Vision Zero Network slams Toronto's proposed donations program for road safety
The international campaign that inspired Toronto's Vision Zero plan is questioning the city's commitment to road safety after staff proposed a donations program to help pay for traffic calming measures.
Thestar.com
Dec. 4, 2017
By Samantha Beattie
Organizers with the international campaign that inspired Toronto's Vision Zero plan are questioning the city's commitment to road safety after staff outlined a donations program to help pay for traffic calming measures.
"If a city commits to Vision Zero, they need to invest the resources necessary to prioritize safety," said Vision Zero Network spokesperson Kathleen Ferrier. "Treating safety as a nice-to-have amenity rather than a need-to-have priority is just not acceptable.

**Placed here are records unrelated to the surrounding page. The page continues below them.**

(* ===== verification/_CoqProject ===== *)
-Q . S2P
Prelude.v
Traps.v
Rand.v
Bytes.v
Buf.v
Bio.v
Ide.v
Log.v
Kalloc.v
Vm.v
Proc.v
StringC.v
Fs.v
FsBlock.v
FsFile.v
FsWrite.v
FsTypes.v
FsDir.v
Mkfs.v
Pipe.v
Spinlock.v
Sched.v
Sh.v
ShPrint.v
User.v
Printf.v
Grep.v
Progs.v
Tests.v
Hackbench.v
ShRun.v
Boot.v
Mp.v
Cmos.v
Intr.v
Seg.v
Cpus.v
Kernel.v
Args.v
Sysfile.v
Exec.v
Sysproc.v
Syscall.v
Usys.v
Usertests.v
Asm.v
Files.v
FilesInv.v
FilesSys.v
UserMem.v
FileIO.v
Durable.v
Defects.v
Umalloc.v
Console.v
(* ===== verification/Prelude.v ===== *)
(** * Verification of xv6 with lottery scheduling

    The program is a small Unix kernel for i386 multiprocessors, its shell and
    user programs, and the tool that makes its disk image.  System calls and
    interrupts enter through trap.c and syscall.c; sysfile.c, sysproc.c and
    exec.c implement the calls on top of the open files (file.c, pipe.c), the
    file system (fs.c over log.c over bio.c over a disk driver), processes
    (proc.c, with the lottery of rand.c), and memory (vm.c over kalloc.c).

    ** Conventions

    Definitions keep the names of the C functions; a part of a function that
    needs a name of its own says so in its comment.  Integers are [Z], with
    [u32], [i32] and the like where C wraps around.  Memory, disk blocks and
    buffers are lists of bytes, accessed through the little-endian fields of
    the C structs (Bytes).  Pointers into arrays of structs are indices,
    pointers to pages and to user memory are their 32-bit values.

    Code with effects is in the monad [M] of this file: a function from a state
    to an [outcome], which is a result, a [panic], a sleep on a channel, or a
    fault where C has undefined behaviour (an index out of range, a null
    pointer) or a loop does not end.  A component has a state of its own;
    [zoom] runs it inside the state of a client.  A pass of a loop around
    [sleep] gives [Sleep], and the pass is repeated when the process is woken;
    a write to a pipe goes on at the byte it had come to ([write_pipe]).
    Critical sections are atomic, but in Spinlock, Sched and Pipe, which
    interleave them.

    ** Files and what they model

    - Prelude, Bytes, Traps: integers, the monad, loops, byte arrays; traps.h.
    - Rand (rand.c): the Mersenne Twister and [random_at_most].
    - Buf, Bio (buf.h, bio.c, memide.c): the class [BlockDriver] is what the
      buffer cache relies on; Module [Memide] and Ide (ide.c) fulfil it.
    - Log (log.c): transactions, commit, recovery.
    - Fs (fs.c), with its theorems in FsBlock (allocation), FsFile (contents
      and [readi]), FsWrite ([writei], [iupdate]), FsTypes (the C types as an
      invariant of all calls), FsDir (directories).
    - Mkfs (mkfs.c): the image builder, against the file system that reads it.
    - Kalloc (kalloc.c, memlayout.h), Vm (vm.c), Seg (the segments of vm.c and
      mmu.h).
    - Proc (proc.c): the process table and the lottery; Sched: the scheduler,
      [sched], [sleep], [wakeup] and [yield] step by step on several
      processors, but for [sleep] with [ptable.lock] itself; Spinlock
      (spinlock.c).
    - Pipe (pipe.c), StringC (string.c).
    - Boot (bootmain.c), Mp (mp.c), Cmos and Cpus (lapic.c, [startothers] and
      [entrypgdir] of main.c), Intr (picirq.c, ioapic.c, timer.c, [tvinit] of
      trap.c), Console (console.c, kbd.c, uart.c).
    - Asm (vectors.pl, trapasm.S, swtch.S): the instructions on the registers
      of a processor, with what the processor does at a trap.
    - Kernel: the state of the whole kernel, file.c and the pages of pipes;
      Args, Sysfile, Exec, Sysproc, Syscall (syscall.c, sysfile.c, exec.c,
      sysproc.c and the rest of proc.c, trap.c).  Files, FilesInv, FilesSys:
      the open files through every system call; UserMem: user memory; FileIO
      and Durable: [fileread] and [filewrite] from the descriptor to the disk,
      with crashes; Defects: system calls that go wrong.
    - User: programs as trees of system calls; Printf (printf.c), Progs (the
      small programs, ulib.c), Tests (forktest.c, stressfs.c, lotterytest.c),
      Hackbench (hackbench.c), Grep (grep.c), Sh, ShPrint, ShRun (sh.c), Umalloc
      (umalloc.c); Usys (usys.S): a program run on the kernel through its traps;
      Usertests (usertests.c).

    ** What the theorems show

    - Crash safety: a crash anywhere in [end_op], followed by recovery, which
      may crash too, leaves all writes of a transaction or none; a crash in
      [filewrite] leaves a file with a prefix of the chunks written; the log has
      room for the operations [begin_op] admits while each keeps its share.
    - The file system: the cache never holds two versions of a block; [readi]
      and [writei] read and write a sequence of bytes, whatever its blocks; a
      linked name is found; a file of the image mkfs made is read back by the
      booted kernel; all data keeps its C types whatever is on the disk.
    - Memory: no page is handed out twice; a forked address space has the
      parent's bytes in frames of its own; [freevm] frees all; the kernel
      reads and writes user memory without faults where [argptr] and the
      others accept it.
    - Processes: the table's invariant over all its operations; every zombie
      has a parent that will collect it; a process wins the lottery in
      proportion to its tickets; the generator is MT19937 and the draw
      unbiased.
    - Concurrency: mutual exclusion and interrupt nesting of spin locks; the
      assertions of [sched] hold in every interleaving and no wakeup is lost;
      pipes are bounded queues whose sleepers are woken.
    - System calls: reference counts of files and pipes agree with the
      descriptors after every system call; the kernel, from the trap down to
      the disk, passes file system tests of usertests.c.
    - Assembly: a trap restores every register of the code it interrupted,
      [swtch] returns to its caller, and a new process starts with the
      registers of its trap frame.
    - Devices and boot: the disk queue is served in order; a typed line is
      what [consoleread] delivers; the boot loader, the processor table, the
      clock, the interrupt routing and the start of the other processors.
    - User programs: the shell's parser inverts printing and ends on every
      line, [runcmd] connects the programs it runs; [grep]'s matcher accepts
      its language; [malloc] and [free] keep the heap.

    Some theorems show runs of the code that go wrong: those of Defects and
    others beside the functions they are about, such as a processor table with
    an unknown entry, on which [mpinit] hangs.

    ** Bounds and fuel

    Loops that are not structural have fuel that the theorems show to be
    enough: the sizes of the structures they walk ([NBUF] buffers, the blocks
    of a file, the pages of a range, the bytes of a line or a segment).  Where
    C waits for something outside (another processor, the clock, a device that
    is ready) the fuel, or what the device answers, is an argument, and a theorem says when it suffices, or
    the step is only possible when the wait is over.  Programs that never end
    (init, the shell, grep's input) take the number of rounds as an argument.

    ** Parameters

    Code that is not in the sources is an argument: the addresses the linker
    gives ([end], [data], the entry points), the contents of user programs'
    input, the device functions of [devsw], the clock, the disk's contents.
    The registers of devices are modelled as far as the drivers use them.

    ** Not modelled

    The assembly that starts a processor (bootasm.S, entry.S, entryother.S),
    initcode.S and the port instructions of x86.h; [main], [mpenter] and
    [mpmain], which call the modelled components in turn; [uartinit];
    [procdump]; the polling of the boot disk until it is ready ([waitdisk]);
    messages printed for information; the tests of usertests.c
    that fork and share files, exhaust memory or disk, or read the kernel's
    memory.  Of the others, those on large files and those with children are
    run on simple models of files and of processes: a run of [fork] on the
    kernel, which maps all of memory, is too long to evaluate.  Time is
    not modelled: nothing is said about how long a process waits. *)
From stdpp Require Import base numbers list strings gmap.
From Stdlib Require Import ZArith Lia.
(* ===== verification/Traps.v ===== *)
(** * Traps: trap and interrupt numbers (traps.h) *)
From Stdlib Require Import ZArith.

Local Open Scope Z_scope.

Definition T_SYSCALL : Z := 64.
Definition T_IRQ0 : Z := 32.
Definition IRQ_TIMER : Z := 0.
Definition IRQ_KBD : Z := 1.
Definition IRQ_COM1 : Z := 4.
Definition IRQ_IDE : Z := 14.
Definition IRQ_ERROR : Z := 19.
Definition IRQ_SPURIOUS : Z := 31.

"These are life and death decisions and cannot be shortchanged."
At a public works committee meeting last week, city staff proposed a donations program for residents to contribute online to "any specific countermeasure or program to help offset future costs" of road safety initiatives, in a report focused on how to accelerate Vision Zero, a five-year action plan aimed at reducing traffic-related deaths and injuries.
"Residents who have voluntarily donated funds to support (Vision Zero) may contact their councillor to advise what improvements they would like the funds to apply to."
Council will this week consider the donations program, along with other ways to accelerate Vision Zero. The plan's data-driven countermeasures aim to, over the next five years, make roads safer for pedestrians, school children, older adults, cyclists and motorcyclists, and prevent aggressive and distracted driving, said the report. Between 2016 and 2017, the city fast-tracked pedestrian safety corridors and senior safety zones.
Barbara Gray, transportation services manager, said despite what the report says, "We weren't in any way asking the public to fund Vision Zero.
"Is (accepting donations) feasible? Yes. Is it something that we would likely do? It's not likely."
City departments that accept donations are Animal Services for animal medical care, Parks, Recreation and Urban Forests for memorial trees and benches and Long-Term Care for celebrations and outings at seniors homes.
The idea for a Vision Zero donations program was floated by Councillor Christin Carmichael Greb at a council meeting last November. She said she'd received expressions of interest from schools and resident associations that wanted to purchase "Watch Your Speed" signs that cost about $6,000 each.
"The signs aren't overly expensive, but difficult to get," she told the Star last week. The city currently owns four, which residents can request to have put on their street. "If the city doesn't have the funds, then why not let residents purchase these signs?
Council directed city staff to look into donations, after previously committing $80.3 million Vision Zero over five years, including the purchase of 44 more Watch Your Speed signs.
A donations program would allow neighbourhoods that raise funds to receive Watch Your Speed signs sooner than through the Vision Zero budget, which prioritizes locations based on data, said Carmichael Greb.
Toronto's road safety plan earlier generated controversy when it initially aimed to reduce, not eliminate, traffic deaths by only 20 per cent over the next 10 years. Toronto has had 55 traffic deaths so far in 2017.
Some advocates believe the proposed donations program is another example of Toronto not taking road safety seriously.
"Vision Zero is all about our most vulnerable users of public space - pedestrians, cyclists, children and the elderly - the question is, do we see their safety as something that ought to be frivolous?" said former chief planner Jennifer Keesmaat.
David Stark, co-founder of Friends and Families for Safe Streets, said he's concerned about inequality.
"When residents donate funds that may be setting up an unequal system," said Stark, whose wife Erica Stark died after she was struck by a minivan in 2014. "Road safety should be funded through taxpayer dollars for all Torontonians no matter where they live."
Other cities that have received praise from the Vision Zero Network for their commitment to road safety include Portland, Ore., Seattle, Wash., and Fremont, Calif. (in Silicon Valley), all of which confirmed they do not accept donations and prioritize Vision Zero in their budgets.
Last year, Portland implemented a 10 per cent local gas tax, with close to half the funds going to safety projects, said city spokesperson John Brady.
Fremont has experienced a "culture change" in recent years, said Hans Larsen, public works director. His city of 230,000 people reallocated $2 million from car-oriented projects, including traffic light signaling, to road safety improvements.